• _Work order_
Exactly as they appear below, repeat the lines from the one with "destruct (Z.eqb_spec (lenZ (to_dec (- z)))" through the one with "rewrite E in", and no others.

• _Data in this exercise_
Segment Open
(* ===== verification/Decimal.v ===== *)
(** * Decimal text of integers

    What std::to_string prints for an integer and what std::from_chars reads
    back, shared by the JSON, HTTP and Redis files. *)

From S2P Require Import Prelude.

Module Decimal.

Definition digit (d : Z) : byte := byte_of_Z (48 + d).
Definition is_digit (b : byte) : bool := (48 <=? byteZ b) && (byteZ b <=? 57).
Definition digit_value (b : byte) : Z := byteZ b - 48.

(** Least significant digit last; [fuel] digits are enough below [10 ^ fuel]. *)
Fixpoint dec_aux (fuel : nat) (n : Z) (acc : list byte) : list byte :=
  match fuel with
  | O => acc
  | S fuel =>
      if n <? 10 then digit n :: acc
      else dec_aux fuel (n / 10) (digit (n mod 10) :: acc)
  end.

Definition to_dec (n : Z) : list byte := dec_aux 20 n [].

(** std::to_string. *)
Definition to_string (z : Z) : list byte :=
  if z <? 0 then Byte.x2d :: to_dec (- z) else to_dec z.

(** The number a run of digits denotes, continuing from [acc]. *)
Definition dec_value (acc : Z) (l : list byte) : Z :=
  fold_left (fun a b => 10 * a + digit_value b) l acc.

(** std::from_chars in base 10 over the whole text, for a type with the given
    range: a minus sign only for signed types, at least one digit, nothing but
    digits, and a result in range. *)
Definition from_chars (signed : bool) (lo hi : Z) (l : list byte) : option Z :=
  let (neg, ds) := match l with
                   | b :: t => if signed && (byteZ b =? 45) then (true, t) else (false, l)
                   | [] => (false, l)
                   end in
  if (lenZ ds =? 0) || negb (forallb is_digit ds) then None
  else
    let v := if neg then - dec_value 0 ds else dec_value 0 ds in
    if (lo <=? v) && (v <=? hi) then Some v else None.

Lemma byteZ_digit d : 0 <= d <= 9 -> byteZ (digit d) = 48 + d.
Proof. intros. unfold digit. rewrite byteZ_of_Z. apply Z.mod_small; lia. Qed.

Lemma digit_value_digit d : 0 <= d <= 9 -> digit_value (digit d) = d.
Proof. intros. unfold digit_value. rewrite byteZ_digit; lia. Qed.

Lemma is_digit_digit d : 0 <= d <= 9 -> is_digit (digit d) = true.
Proof. intros. unfold is_digit. rewrite byteZ_digit by lia. repeat destr_bool; done || lia. Qed.

Lemma is_digit_value b : is_digit b = true -> 0 <= digit_value b <= 9.
Proof. unfold is_digit, digit_value. repeat destr_bool; done || lia. Qed.

Lemma dec_value_app acc l k : dec_value acc (l ++ k) = dec_value (dec_value acc l) k.
Proof. unfold dec_value. apply fold_left_app. Qed.

Lemma dec_value_nonneg acc l : 0 <= acc -> forallb is_digit l = true -> 0 <= dec_value acc l.
Proof.
  revert acc; induction l as [|b l IH]; intros acc Ha Hl; [done|].
  apply andb_prop in Hl as [Hb Hl]. apply is_digit_value in Hb.
  cbn [dec_value fold_left]. apply IH; [lia|done].
Qed.

(** The digits printed are digits, there is at least one, they denote [n]. *)
Lemma dec_aux_spec fuel n acc :
  0 <= n < 10 ^ Z.of_nat fuel -> (0 < fuel)%nat ->
  exists ds, dec_aux fuel n acc = ds ++ acc /\ ds <> [] /\ forallb is_digit ds = true /\
    dec_value 0 ds = n.
Proof.
  revert n acc; induction fuel as [|fuel IH]; intros n acc Hn Hf; [lia|].
  cbn [dec_aux]. destruct (Z.ltb_spec n 10).
  - exists [digit n]. simpl. rewrite is_digit_digit, digit_value_digit by lia. split_and!; (done || lia).
  - rewrite Nat2Z.inj_succ, Z.pow_succ_r in Hn by lia.
    pose proof (Z.div_lt_upper_bound n 10 (10 ^ Z.of_nat fuel) ltac:(lia) ltac:(lia)).
    pose proof (Z.div_le_lower_bound n 10 1 ltac:(lia) ltac:(lia)).
    destruct fuel as [|fuel]; [simpl in *; lia|].
    pose proof (Z.mod_pos_bound n 10 ltac:(lia)).
    destruct (IH (n / 10) (digit (n mod 10) :: acc)) as (ds & -> & Hne & Hd & Hv); [lia..|].
    exists (ds ++ [digit (n mod 10)]). split_and!.
    + by rewrite <- app_assoc.
    + by destruct ds.
    + rewrite forallb_app, Hd. simpl. by rewrite is_digit_digit by lia.
    + rewrite dec_value_app, Hv. simpl. rewrite digit_value_digit by lia.
      pose proof (Z.div_mod n 10 ltac:(lia)). lia.
Qed.

Lemma to_dec_spec n :
  0 <= n < 10 ^ 20 ->
  to_dec n <> [] /\ forallb is_digit (to_dec n) = true /\ dec_value 0 (to_dec n) = n.
Proof.
  intros Hn. unfold to_dec. destruct (dec_aux_spec 20 n []) as (ds & -> & ? & ? & ?); [done|lia|].
  by rewrite app_nil_r.
Qed.

(** Reading back what was printed, at any type that holds the value. *)
Lemma from_chars_to_string signed lo hi z :
  lo <= z <= hi -> - 10 ^ 20 < z < 10 ^ 20 -> (signed = false -> 0 <= z) ->
  from_chars signed lo hi (to_string z) = Some z.
Proof.
  intros Hr Hz Hs. unfold to_string, from_chars. destruct (Z.ltb_spec z 0).
  - destruct signed; [|specialize (Hs eq_refl); lia]. cbn [andb].
    change (byteZ Byte.x2d =? 45) with true. cbv iota.
    destruct (to_dec_spec (- z)) as (Hne & Hd & Hv); [lia|].
    destruct (Z.eqb_spec (lenZ (to_dec (- z))) 0) as [E|]; [by apply lenZ_0 in E|].
    rewrite Hd, Hv, Z.opp_involutive. cbn [negb orb].
    destruct (Z.leb_spec lo z), (Z.leb_spec z hi); done || lia.
  - destruct (to_dec_spec z) as (Hne & Hd & Hv); [lia|].
    assert ((match to_dec z with
             | b :: t => if signed && (byteZ b =? 45) then (true, t) else (false, to_dec z)
             | [] => (false, to_dec z)
             end) = (false, to_dec z)) as ->.
    { destruct (to_dec z) as [|b t]; [done|]. apply andb_prop in Hd as [Hb _].
      unfold is_digit in Hb. destruct (Z.eqb_spec (byteZ b) 45) as [E|]; [|by rewrite andb_false_r].
      rewrite E in Hb. done. }
    destruct (Z.eqb_spec (lenZ (to_dec z)) 0) as [E|]; [by apply lenZ_0 in E|].
    rewrite Hd, Hv. cbn [negb orb].
    destruct (Z.leb_spec lo z), (Z.leb_spec z hi); done || lia.
Qed.

Lemma from_chars_range signed lo hi l z : from_chars signed lo hi l = Some z -> lo <= z <= hi.
Proof.
  unfold from_chars. destruct (match l with [] => _ | _ => _ end) as [neg ds].
  destruct (_ || _); [done|]. set (v := if neg then _ else _).
  destruct (Z.leb_spec lo v), (Z.leb_spec v hi); simpl; intros [= <-]; lia.
Qed.

(** printf("%d") of a run of digits is injective. *)
Lemma to_string_inj a b :
  - 10 ^ 20 < a < 10 ^ 20 -> - 10 ^ 20 < b < 10 ^ 20 -> to_string a = to_string b -> a = b.
Proof.
  intros Ha Hb E.
  pose proof (from_chars_to_string true (- 10 ^ 20) (10 ^ 20) a ltac:(lia) Ha ltac:(done)) as Ea.
  rewrite E, from_chars_to_string in Ea by (lia || done). congruence.
Qed.

Example to_string_ex : to_string (-12045) = txt "-12045".
Proof. reflexivity. Qed.
Example from_chars_ex :
  (from_chars true (-128) 127 (txt "-128"), from_chars true (-128) 127 (txt "128"),
   from_chars false 0 255 (txt "-1"), from_chars true (-9) 9 (txt "+1"), from_chars true (-9) 9 (txt "1 "))
  = (Some (-128), None, None, None, None).
Proof. reflexivity. Qed.

End Decimal.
Segment Closed
• _Exercise result_
    destruct (Z.eqb_spec (lenZ (to_dec (- z))) 0) as [E|]; [by apply lenZ_0 in E|].
    rewrite Hd, Hv, Z.opp_involutive. cbn [negb orb].
    destruct (Z.leb_spec lo z), (Z.leb_spec z hi); done || lia.
  - destruct (to_dec_spec z) as (Hne & Hd & Hv); [lia|].
    assert ((match to_dec z with
             | b :: t => if signed && (byteZ b =? 45) then (true, t) else (false, to_dec z)
             | [] => (false, to_dec z)
             end) = (false, to_dec z)) as ->.
    { destruct (to_dec z) as [|b t]; [done|]. apply andb_prop in Hd as [Hb _].
      unfold is_digit in Hb. destruct (Z.eqb_spec (byteZ b) 45) as [E|]; [|by rewrite andb_false_r].
      rewrite E in Hb. done. }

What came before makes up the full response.